Greater Manchester Asbestos Victims Support Group (ASB0001)


I am the co-ordinator of the Greater Manchester Asbestos Victims Support Group. Our charity supports people with asbestos diseases in Greater Manchester and some of the neighbouring areas of Derbyshire, Cheshire and Lancashire.

My reason for submitting evidence is two-fold.

Firstly, I can provide data on the numbers of people we see being diagnosed with asbestos diseases in our area, which will help the Select Committee to judge how well the current approach to asbestos management is working.

Secondly, my charity often receives requests for information, advice and help from workers and members of the public who have been exposed to asbestos, even though they do not have an asbestos disease. I am therefore able to shed some light how well the current approach to asbestos management is working in practice.

Despite asbestos being banned in the UK, it is still present in many older buildings (those built before 2000). Mesothelioma, a terminal cancer caused by asbestos, can be caused even by very low exposure to asbestos. It is common for my charity to see white collar workers being diagnosed with mesothelioma even though they have never handled asbestos directly.

Workers involved in the maintenance, refurbishment or demolition of pre-2000 buildings are clearly most at risk. But any worker based in a pre-2000 building (including many of those currently working from home) will be at risk.

The recent data I have (see below) shows not only that local mesothelioma rates remain stubbornly high, but that an increasing proportion of those being newly diagnosed with mesothelioma are women.
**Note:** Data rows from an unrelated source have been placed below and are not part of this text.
(* ===== verification/MxPath.v ===== *)
(** * Paths of cells and the nearest common ancestor

    Models mxCellPath.js and [getNearestCommonAncestor] of mxGraphModel.js. A path is the
    string of the indices that lead from the top cell to a cell. *)

From Stdlib Require Import Ascii.
From stdpp Require Import pretty.
From S2P Require Import Prelude MxGeometry MxCell MxModel MxUndo Url.
Import MxGeometry MxCell MxModel MxUndo Url.

Module MxPath.

(** ** Definitions *)

Definition PATH_SEPARATOR : ascii := "."%char.

(** An index in a path. *)
Definition show_index (i : Z) : jstr := str (pretty i).

Fixpoint create_loop (n : nat) (h : heap) (cell : ref) (result : jstr) : jstr :=
  match n with
  | 0 => result
  | S n => match parent (h !!! cell) with
           | Some p => create_loop n h p (show_index (getIndex h p cell) ++ [PATH_SEPARATOR] ++ result)
           | None => result
           end
  end.

Definition create (h : heap) (cell : option ref) : jstr :=
  let result := match cell with Some c => create_loop (fuel h) h c [] | None => [] end in
  if decide (1 < length result) then take (length result - 1) result else result.

Definition getParentPath (path : option jstr) : option jstr :=
  match path with
  | None => None
  | Some p => match split PATH_SEPARATOR p with
              | [] | [_] => if decide (0 < length p) then Some [] else None
              | ws => Some (join [PATH_SEPARATOR] (removelast ws))
              end
  end.

(** [parseInt] on a text without leading blanks. *)
Definition digits_value (ds : jstr) : N :=
  foldl (λ acc a, 10 * acc + N.of_nat (nat_of_ascii a - 48))%N 0%N ds.
Definition parseInt (t : jstr) : option Z :=
  let '(neg, u) := match t with
                   | a :: u => if decide (a = "-"%char) then (true, u)
                               else if decide (a = "+"%char) then (false, u) else (false, t)
                   | [] => (false, [])
                   end in
  match (span is_digit u).1 with
  | [] => None
  | ds => Some (if neg : bool then - Z.of_N (digits_value ds) else Z.of_N (digits_value ds))%Z
  end.

(** The loop of [resolve]; the outer [None] is the TypeError of a child that is not
    there and is asked for a child. *)
Fixpoint resolve_loop (h : heap) (par : option ref) (tokens : list jstr) : option (option ref) :=
  match tokens with
  | [] => Some par
  | t :: tokens =>
      match par with
      | None => None
      | Some p => resolve_loop h (parseInt t ≫= getChildAt h p) tokens
      end
  end.

Definition resolve (h : heap) (root : option ref) (path : option jstr) : option (option ref) :=
  match path with
  | None => Some root
  | Some p => resolve_loop h root (split PATH_SEPARATOR p)
  end.

(** [mxCellPath.compare] on two lists of tokens. *)
Definition compare_token (a b : jstr) : Z :=
  if decide (a = [] ∨ b = []) then (if decide (a = b) then 0 else if decide (b = []) then 1 else -1)%Z
  else match parseInt a, parseInt b with
       | Some x, Some y => if decide (x = y) then 0 else if decide (x > y)%Z then 1 else -1
       | _, _ => -1
       end%Z.

Fixpoint first_difference (p1 p2 : list jstr) : Z :=
  match p1, p2 with
  | a :: p1, b :: p2 => if decide (a = b) then first_difference p1 p2 else compare_token a b
  | _, _ => 0
  end%Z.

Definition compare (p1 p2 : list jstr) : Z :=
  let comp := first_difference p1 p2 in
  if decide (comp = 0%Z) then
    (if decide (length p1 = length p2) then 0%Z else if decide (length p2 < length p1) then 1%Z else (-1)%Z)
  else comp.

(** [current + PATH_SEPARATOR], where [current] may have become [null]. *)
Definition with_separator (current : option jstr) : jstr := default (str "null") current ++ [PATH_SEPARATOR].

Fixpoint nca_loop (n : nat) (h : heap) (path : jstr) (cell : option ref) (current : option jstr) : option ref :=
  match n, cell with
  | S n, Some c =>
      let par := parent (h !!! c) in
      if bool_decide (is_Some (strip (with_separator current) path)) && bool_decide (par ≠ None)
      then Some c
      else nca_loop n h path par (getParentPath current)
  | _, _ => None
  end.

Definition getNearestCommonAncestor (h : heap) (cell1 cell2 : option ref) : option ref :=
  match cell1, cell2 with
  | Some _, Some _ =>
      let path := create h cell2 in
      if decide (0 < length path) then
        let current := create h cell1 in
        if decide (length path < length current)
        then nca_loop (fuel h) h current cell2 (Some path)
        else nca_loop (fuel h) h path cell1 (Some current)
      else None
  | _, _ => None
  end.

(** ** Numbers in paths *)

Lemma digits_value_go x s :
  foldl (λ acc a, 10 * acc + N.of_nat (nat_of_ascii a - 48))%N 0%N (str (pretty_N_go x s)) =
  foldl (λ acc a, 10 * acc + N.of_nat (nat_of_ascii a - 48))%N x (str s).
Proof.
  revert s. induction (N.lt_wf_0 x) as [x _ IH]. intros s. destruct (decide (x = 0%N)) as [->|Hx].
  - by rewrite pretty_N_go_0.
  - rewrite pretty_N_go_step by lia. rewrite IH by (apply N.div_lt; lia).
    change (str (String (pretty_N_char (x `mod` 10)) s)) with (pretty_N_char (x `mod` 10) :: str s).
    cbn [foldl]. f_equal.
    assert (∀ k, (k < 10)%N → N.of_nat (nat_of_ascii (pretty_N_char k) - 48) = k) as Hc.
    { intros k Hk. assert (k ∈ [0; 1; 2; 3; 4; 5; 6; 7; 8; 9]%N) as Hin.
      { assert (k = 0 ∨ k = 1 ∨ k = 2 ∨ k = 3 ∨ k = 4 ∨ k = 5 ∨ k = 6 ∨ k = 7 ∨ k = 8 ∨ k = 9)%N by lia. set_solver. }
      repeat (apply elem_of_cons in Hin as [->|Hin]; [done|]). by apply not_elem_of_nil in Hin. }
    rewrite Hc by (apply N.mod_lt; lia). symmetry. apply N.div_mod'.
Qed.

Lemma digits_value_pretty n : digits_value (str (pretty (N.of_nat n))) = N.of_nat n.
Proof.
  unfold pretty, pretty_N. case_decide as E; [by rewrite E|].
  apply (digits_value_go (N.of_nat n) "").
Qed.

Lemma show_index_nat (n : nat) : show_index (Z.of_nat n) = str (pretty (N.of_nat n)).
Proof. unfold show_index. by destruct n. Qed.

Lemma pretty_N_nat (n : nat) : str (pretty (N.of_nat n)) = str (pretty n).
Proof. done. Qed.

Lemma parseInt_show (n : nat) : parseInt (show_index (Z.of_nat n)) = Some (Z.of_nat n).
Proof.
  rewrite show_index_nat. pose proof (digits_value_pretty n) as Hv. rewrite pretty_N_nat in *.
  destruct (pretty_digits n) as [Hd Hne]. revert Hd Hne Hv. generalize (str (pretty n)). intros w Hd Hne Hv.
  destruct w as [|a u]; [done|]. unfold parseInt.
  assert (is_digit a = true) as Ha by by inversion Hd.
  rewrite !decide_False by (intros ->; done). rewrite span_all by done. cbn [fst].
  by rewrite Hv, nat_N_Z.
Qed.

Lemma show_index_no_sep (n : nat) : PATH_SEPARATOR ∉ show_index (Z.of_nat n) ∧ show_index (Z.of_nat n) ≠ [].
Proof.
  rewrite show_index_nat, pretty_N_nat. destruct (pretty_digits n) as [Hd Hne]. split; [|done].
  intros Hin. eapply Forall_forall in Hd; [|exact Hin]. done.
Qed.

Lemma show_index_inj (m n : nat) : show_index (Z.of_nat m) = show_index (Z.of_nat n) → m = n.
Proof. intros E. apply (f_equal parseInt) in E. rewrite !parseInt_show in E. by simplify_eq. Qed.

(** ** Paths as lists of indices *)

(** [ns] leads from [r] to [c]. *)
Inductive leads (h : heap) (r : ref) : ref → list nat → Prop :=
| leads_here : leads h r r []
| leads_child p c ns i : leads h r p ns → parent (h !!! c) = Some p → kids h p !! i = Some c →
                         leads h r c (ns ++ [i]).

Definition path_string (ns : list nat) : jstr := join [PATH_SEPARATOR] (map (show_index ∘ Z.of_nat) ns).

(** The text before the trailing separator is cut off. *)
Definition open_path (ns : list nat) : jstr :=
  concat (map (λ n : nat, show_index (Z.of_nat n) ++ [PATH_SEPARATOR]) ns).

Lemma open_path_app ns ms : open_path (ns ++ ms) = open_path ns ++ open_path ms.
Proof. unfold open_path. by rewrite map_app, concat_app. Qed.

Lemma open_path_string ns : ns ≠ [] → open_path ns = path_string ns ++ [PATH_SEPARATOR].
Proof.
  induction ns as [|n ns IH]; [done|]. intros _. unfold open_path, path_string in *. simpl.
  destruct ns as [|m ns]; [simpl; by rewrite app_nil_r|].
  rewrite IH by done. simpl. by rewrite <-!app_assoc.
Qed.

Lemma leads_inv h r c ns :
  leads h r c ns → (c = r ∧ ns = []) ∨
  ∃ p ms i, ns = ms ++ [i] ∧ leads h r p ms ∧ parent (h !!! c) = Some p ∧ kids h p !! i = Some c.
Proof. intros []; [by left|right; naive_solver]. Qed.

Lemma leads_unique h r c ns : tree_ok h → parent (h !!! r) = None → leads h r c ns →
  ∀ ms, leads h r c ms → ms = ns.
Proof.
  intros Ht Hr Hl. induction Hl as [|p c ns i Hl IH Hp Hk];
    intros ms [[E1 E2]|(p' & ms' & j & -> & Hl' & Hp' & Hk')]%leads_inv; try congruence.
  assert (p' = p) as -> by congruence. rewrite (IH ms') by done. do 2 f_equal.
  eapply NoDup_lookup; [apply (tree_nodup h Ht p)|done..].
Qed.

Lemma leads_fun h r c ns : leads h r c ns → parent (h !!! r) = None → ∀ c', leads h r c' ns → c' = c.
Proof.
  intros Hl Hr. induction Hl as [|p c ns i Hl IH Hp Hk];
    intros c' [[E1 E]|(p' & ms' & j & E & Hl' & Hp' & Hk')]%leads_inv;
    [done|by destruct ms'|by destruct ns|].
  apply app_inj_tail in E as [-> ->]. rewrite (IH p' Hl') in Hk'. congruence.
Qed.

Lemma leads_exists h r c : tree_ok h → ancestor h r c → ∃ ns, leads h r c ns.
Proof.
  intros Ht Ha. induction Ha as [|c p r Hcp Ha [ns IH]]; [exists []; constructor|].
  assert (c ∈ kids h p) as Hin by (by apply (tree_parent h Ht)).
  apply list_elem_of_lookup_1 in Hin as [i Hi]. exists (ns ++ [i]). by econstructor.
Qed.

Lemma leads_ancestor h r c ns : leads h r c ns → ancestor h r c.
Proof. induction 1; [constructor|]. by eapply rtc_l. Qed.

Lemma leads_depth h r c ns : parent (h !!! r) = None → leads h r c ns → depth h c (length ns).
Proof.
  intros Hr. induction 1; [by constructor|]. rewrite length_app, Nat.add_1_r. by econstructor.
Qed.

Lemma create_loop_leads h r c ns n acc :
  tree_ok h → parent (h !!! r) = None → leads h r c ns → length ns < n →
  create_loop n h c acc = open_path ns ++ acc.
Proof.
  intros Ht Hr Hl. revert n acc. induction Hl as [|p c ns i Hl IH Hp Hk]; intros n acc Hn;
    (destruct n as [|n]; [lia|]); simpl.
  - by rewrite Hr.
  - rewrite Hp. rewrite length_app in Hn. simpl in Hn. rewrite IH by lia.
    assert (getIndex h p c = Z.of_nat i) as ->.
    { assert (c ∈ kids h p) as Hin by by eapply list_elem_of_lookup_2.
      destruct (indexOf_elem _ _ Hin) as (j & Hj & Hl'). unfold getIndex. rewrite Hj. f_equal.
      eapply NoDup_lookup; [apply (tree_nodup h Ht p)|done..]. }
    rewrite open_path_app, <-app_assoc. f_equal. unfold open_path. simpl.
    by rewrite app_nil_r, <-app_assoc.
Qed.

Lemma create_leads h r c ns :
  tree_ok h → parent (h !!! r) = None → leads h r c ns → create h (Some c) = path_string ns.
Proof.
  intros Ht Hr Hl. unfold create.
  rewrite (create_loop_leads h r c ns) by (done || by eapply depth_fuel, leads_depth). rewrite app_nil_r.
  destruct ns as [|n ns]; [done|]. rewrite open_path_string by done. rewrite length_app. simpl length.
  rewrite decide_True; [by rewrite Nat.add_sub, take_app_length|].
  destruct (show_index_no_sep n) as [_ Hne]. unfold path_string. simpl.
  destruct (show_index (Z.of_nat n)) as [|a u] eqn:E; [done|]. destruct (map _ ns); simpl; lia.
Qed.

Lemma split_path ns : ns ≠ [] → split PATH_SEPARATOR (path_string ns) = map (show_index ∘ Z.of_nat) ns.
Proof.
  intros Hne. unfold path_string. apply split_join; [by destruct ns|].
  apply Forall_fmap, Forall_forall. intros n _. apply show_index_no_sep.
Qed.

Lemma resolve_loop_app h par ts t :
  resolve_loop h par (ts ++ [t]) =
  match resolve_loop h par ts with
  | Some (Some p) => Some (parseInt t ≫= getChildAt h p)
  | _ => None
  end.
Proof.
  revert par. induction ts as [|u ts IH]; intros par; simpl; [by destruct par|].
  destruct par; [apply IH|done].
Qed.

Lemma resolve_loop_leads h r c ns :
  leads h r c ns → resolve_loop h (Some r) (map (show_index ∘ Z.of_nat) ns) = Some (Some c).
Proof.
  induction 1 as [|p c ns i Hl IH Hp Hk]; [done|]. rewrite map_app. simpl map.
  rewrite resolve_loop_app, IH, parseInt_show. simpl. unfold getChildAt, kids in *.
  destruct (children (h !!! p)); [|done]. simpl in Hk. rewrite decide_True by lia. by rewrite Nat2Z.id, Hk.
Qed.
This is highly significant because my experience is that, on average, the women we see with mesothelioma describe lower levels of occupational exposure to asbestos than the men.
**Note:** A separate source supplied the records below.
Fixpoint all_allowed (size : nat) (t : timeline) (l : list action) : Prop :=
  match l with
  | [] => True
  | a :: l => allowed t a ∧ all_allowed size (spec_step size t a) l
  end.

(** ** Refinement *)

(** Events are only appended to the log. *)
Lemma begin_log s : log s `prefix_of` log (beginUpdate s).
Proof. unfold beginUpdate. cbv zeta. case_decide; simpl; rewrite <-?app_assoc; by apply prefix_app_r. Qed.

Lemma end_log s : log s `prefix_of` log (endUpdate s).
Proof.
  unfold endUpdate. cbv zeta. repeat (case_decide || case_match); simpl;
    rewrite <-?app_assoc; first [by apply prefix_app_r|done].
Qed.

Lemma execute_log ch s : log s `prefix_of` log (execute ch s).
Proof.
  unfold execute. destruct (execute_change cfg (sdata s) ch) as [d c]. cbv zeta.
  etrans; [|apply end_log]. simpl. apply prefix_app_r. apply (begin_log (set_sdata d s)).
Qed.

Lemma run_log p s : log s `prefix_of` log (run p s).
Proof.
  revert s. induction p as [ch|ps IH] using prog_ind'; intros s; simpl; [apply execute_log|].
  etrans; [|apply end_log]. etrans; [apply begin_log|]. generalize (beginUpdate s).
  induction IH as [|p ps Hp _ IHps]; intros s'; simpl; [done|]. etrans; [apply Hp|apply IHps].
Qed.

Lemma run_fired p s :
  idle s → edits_of (drop (length (log s)) (log (run p s))) =
  if decide (flat p = []) then [] else [Edit (exec_list cfg (sdata s) (flat p)).2 true false false].
Proof.
  intros (_ & _ & He)%(run_idle p s). destruct (run_log p s) as [l Hl]. rewrite Hl in *.
  rewrite drop_app_length. rewrite edits_of_app in He. by apply app_inv_head in He.
Qed.

(** The changes [l] lead from a graph that looks like [d] to one that looks like [d']. *)
Definition link (d : data) (l : list change) (d' : data) : Prop :=
  wf (hp d) ∧ adm_all cfg d l ∧ data_equiv (exec_list cfg d l).1 d'.

Lemma data_equiv_wf d d' : data_equiv d d' → wf (hp d) → wf (hp d').
Proof. intros [He _]. by rewrite He. Qed.

Lemma link_back d l d' : link d l d' → link d' (reverse (exec_list cfg d l).2) d.
Proof.
  intros (Hwf & Ha & He). destruct (exec_list_back cfg d l Hwf Ha) as [Hb1 Hb2].
  assert (wf (hp (exec_list cfg d l).1)) as Hwf1 by by apply exec_list_wf.
  destruct (exec_list_proper cfg _ _ _ He Hwf1 Hb1) as (H1 & H2 & _).
  split_and!; [by eapply data_equiv_wf|done|].
  etrans; [symmetry; exact H2|by symmetry].
Qed.

(** The edits that can be undone, the latest first, and those that can be redone. *)
Inductive undoable : data → list mxUndoableEdit → list data → Prop :=
| undoable_nil d : undoable d [] []
| undoable_cons d e es d' ds :
    significant e = true → undone e = false → link d (reverse (changes e)) d' →
    undoable d' es ds → undoable d (e :: es) (d' :: ds).

Inductive redoable : data → list mxUndoableEdit → list data → Prop :=
| redoable_nil d : redoable d [] []
| redoable_cons d e es d' ds :
    significant e = true → redone e = false → link d (changes e) d' →
    redoable d' es ds → redoable d (e :: es) (d' :: ds).

Lemma undoable_take n d es ds : undoable d es ds → undoable d (take n es) (take n ds).
Proof.
  intros H. revert n. induction H; intros [|n]; simpl; try constructor; auto.
Qed.

Lemma undoable_bounded n d es ds : undoable d es ds → undoable d (bounded n es) (bounded n ds).
Proof. unfold bounded. case_decide; [done|apply undoable_take]. Qed.

Lemma undoable_length d es ds : undoable d es ds → length es = length ds.
Proof. induction 1; simpl; congruence. Qed.
Lemma redoable_length d es ds : redoable d es ds → length es = length ds.
Proof. induction 1; simpl; congruence. Qed.

Record represents (ed : editor) (t : timeline) : Prop := {
  rep_idle : idle (sess ed);
  rep_wf : wf (hp (present t));
  rep_data : data_equiv (present t) (sdata (sess ed));
  rep_index : indexOfNextAdd (mgr ed) ≤ length (history (mgr ed));
  rep_size : 0 < msize (mgr ed) → length (history (mgr ed)) ≤ msize (mgr ed);
  rep_past : undoable (present t) (reverse (take (indexOfNextAdd (mgr ed)) (history (mgr ed)))) (past t);
  rep_future : redoable (present t) (drop (indexOfNextAdd (mgr ed)) (history (mgr ed))) (future t)
}.

Lemma trim_history m :
  indexOfNextAdd m ≤ length (history m) →
  history (trim m) = take (indexOfNextAdd m) (history m) ∧ msize (trim m) = msize m.
Proof.
  intros Hi. unfold trim. case_decide; simpl.
  - split; [|done]. unfold js_splice. rewrite splice_pos_of_nat by done.
    rewrite drop_ge by lia. simpl. by rewrite app_nil_r.
  - split; [|done]. by rewrite take_ge by lia.
Qed.

(** The history after an edit: the edits up to the present, at most [size], and it. *)
Lemma happened_history m e :
  indexOfNextAdd m ≤ length (history m) → (0 < msize m → length (history m) ≤ msize m) →
  let m' := undoableEditHappened m e in
  reverse (history m') = bounded (msize m) (e :: reverse (take (indexOfNextAdd m) (history m))) ∧
  indexOfNextAdd m' = length (history m') ∧ msize m' = msize m ∧
  (0 < msize m → length (history m') ≤ msize m).
Proof.
  intros Hi Hs. destruct (trim_history m Hi) as [Ht Hz]. unfold undoableEditHappened. cbv zeta. simpl.
  rewrite Hz, Ht. set (h := take (indexOfNextAdd m) (history m)).
  assert (0 < msize m → length h ≤ msize m) as Hh.
  { intros. unfold h. rewrite length_take. specialize (Hs ltac:(done)). lia. }
  unfold bounded. destruct (decide (msize m = 0)) as [E|E].
  { rewrite decide_False by lia. rewrite reverse_app. split_and!; [done..|lia]. }
  specialize (Hh ltac:(lia)). rewrite !length_app. simpl. case_decide as Hd.
  - destruct Hd as [_ Hd]. clearbody h. destruct h as [|x h']; [simpl in *; lia|]. simpl in *.
    rewrite reverse_app. split_and!; [|done..|lia].
    destruct (msize m) as [|k]; [lia|]. simpl. f_equal. rewrite (reverse_cons h' x).
    rewrite take_app_le by (rewrite length_reverse; lia). symmetry. apply take_ge.
    rewrite length_reverse. lia.
  - rewrite reverse_app. split_and!; [|done..|lia].
    simpl. rewrite take_ge; [done|]. simpl. rewrite length_reverse. lia.
Qed.

Lemma link_transport d l d' c :
  link d l d' → data_equiv d c →
  data_equiv d' (exec_list cfg c l).1 ∧ (exec_list cfg c l).2 = (exec_list cfg d l).2.
Proof.
  intros (Hwf & Ha & He) Hc. destruct (exec_list_proper cfg d c l Hc Hwf Ha) as (_ & H1 & H2).
  split; [|done]. etrans; [symmetry; exact He|done].
Qed.

Lemma do_represents p ed t :
  represents ed t → allowed t (Do p) →
  represents (do_prog p ed) (spec_step (msize (mgr ed)) t (Do p)).
Proof.
  intros [Hidle Hwf Hd Hi Hz Hp Hf] Ha. unfold do_prog. cbv zeta. rewrite run_fired by done.
  destruct (run_idle p (sess ed) Hidle) as (Hidle' & Hd' & _). simpl.
  destruct (exec_list_proper cfg _ _ _ Hd Hwf Ha) as (_ & He & Hl).
  destruct (decide (flat p = [])) as [Hn|Hn].
  { rewrite Hn in Hd'. simpl in Hd'. split; try done. simpl. by rewrite Hd'. }
  assert (link (present t) (flat p) (exec_list cfg (present t) (flat p)).1) as Hlink
    by by split_and!.
  set (e := Edit _ true false false). destruct (happened_history (mgr ed) e Hi Hz) as (H1 & H2 & H3 & H4).
  cbn [foldl]. split; cbn [sess mgr past present future].
  - done.
  - by apply exec_list_wf.
  - by rewrite Hd'.
  - lia.
  - rewrite H3. done.
  - rewrite H2, take_ge, H1 by done. apply undoable_bounded. constructor; [done..| |done].
    unfold e. simpl. rewrite Hl. by apply link_back.
  - rewrite H2, drop_ge by done. constructor.
Qed.

Lemma take_insert_lt {A} (l : list A) i x : take i (<[i := x]> l) = take i l.
Proof. by rewrite take_insert_ge. Qed.

Lemma fire_nil s : fire [] (set_sdata (sdata s) s) = s.
Proof. destruct s. unfold fire, set_sdata. simpl. by rewrite app_nil_r. Qed.

Lemma undo_represents ed t :
  represents ed t → ∃ ed', step ed Undo = Some ed' ∧ represents ed' (spec_step (msize (mgr ed)) t Undo) ∧
    msize (mgr ed') = msize (mgr ed).
Proof.
  intros Hrep. pose proof Hrep as [Hidle Hwf Hd Hi Hz Hp Hf].
  unfold step, undo. simpl. destruct (indexOfNextAdd (mgr ed)) as [|i] eqn:Ei.
  { simpl in *. rewrite fire_nil. exists ed. split; [by destruct ed|]. split; [|done].
    destruct (past t) eqn:Et; [done|inversion Hp]. }
  simpl. destruct (lookup_lt_is_Some_2 (history (mgr ed)) i) as [e He]; [lia|]. rewrite He.
  rewrite (take_S_r _ _ _ He), reverse_app in Hp. simpl in Hp.
  destruct (past t) as [|d' ds] eqn:Et; [by inversion Hp|].
  inversion Hp as [|? ? ? ? ? Hs Hu Hlink Hrest]; subst. unfold edit_undo. rewrite Hu.
  destruct (link_transport _ _ _ _ Hlink Hd) as [Hd' Hl].
  rewrite (surjective_pairing (exec_list cfg (sdata (sess ed)) _)). simpl. rewrite Hs.
  eexists. split; [reflexivity|]. split; [|done].
  clear Hp Et.
  pose proof (link_back _ _ _ Hlink) as Hb. split; simpl.
  - done.
  - apply Hb.
  - done.
  - rewrite length_insert. lia.
  - by rewrite length_insert.
  - by rewrite take_insert_lt.
  - rewrite (drop_S _ (Edit (reverse (exec_list cfg (sdata (sess ed)) (reverse (changes e))).2) true true false))
      by (apply list_lookup_insert_eq; lia).
    rewrite drop_insert_lt by lia. constructor; [done..| |done]. simpl. by rewrite Hl.
Qed.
In 2017, my charity helped 137 people newly diagnosed with mesothelioma, of whom 18 were women (13.14%). In 2020, the figures were 132 in total, with 29 women (21.97%).  


Mesothelioma Total























Many assumed that with the sharp decline of industries associated with heavy asbestos use (e.g., ship building), which employed mainly men, that a generation later we would see a sharp decline in mesothelioma rates.

This assumption does not appear to be borne out by the recent data. The problem of asbestos in pre-2000 buildings appears to be a far more serious problem than many assumed, and I fear it may remain so for decades to come, unless action is taken.

Based on my experience, I believe the current legislative and regulatory framework for the management of asbestos needs to be strengthened.

The assumption underlying the current framework, that asbestos materials should generally be left in place providing they are in good condition, needs to be reconsidered.

If asbestos materials are left in place indefinitely, they will inevitably deteriorate or be disturbed at some point in the future and must then be removed. My understanding is that it is often easier, safer, and cheaper to remove asbestos materials while they are still in a good condition (i.e., before they have deteriorated or been disturbed). Since we must remove asbestos materials at some point in the future anyway, I see no reason why it should not be done sooner rather than later, in a planned and relatively safe way.  

Ultimately, my experience from talking to workers and members of the public leaves me strongly in favour of the strategy outlined in “The asbestos crisis: Why Britain needs an eradication law” (All-Party Parliamentary Group on Occupational Safety and Health, 2015). This strategy, if implemented, would mean asbestos being removed from buildings by 2035 at the latest. 

This strategy of removing all asbestos would be financially costly in the short-term. However, we must remind ourselves that managing asbestos materials in place is also costly (and will become more so if regulations are tightened, which they should be), and that ultimately these materials must be removed sooner or later in any case. We should think long-term here.

No matter how comprehensive the legislative and regulatory framework, the effective implementation and enforcement of the framework is crucial.

Many of the workers who speak to us, having been exposed to asbestos at work, do so on condition of anonymity. They often describe flagrant breaches of current health and safety law, but do not feel able to raise this with their employer, for fear of losing their job. Many work for employers that do not recognise trade unions, or in workplaces where trade union organisation is weak. Many are on zero-hours or short-term contracts and do not have the same protection from unfair dismissal.

The HSE has a key role in enforcing the legislative and regulatory framework, particularly in the majority of workplaces where trade union organisation is weak or non-existent. Yet the HSE is, in my view, chronically underfunded, and does not currently have the resources to fulfil its role effectively. This is partly responsible for the relatively low number of enforcement actions it has taken with regards to health and safety breaches in general, and breaches in relation to asbestos in particular.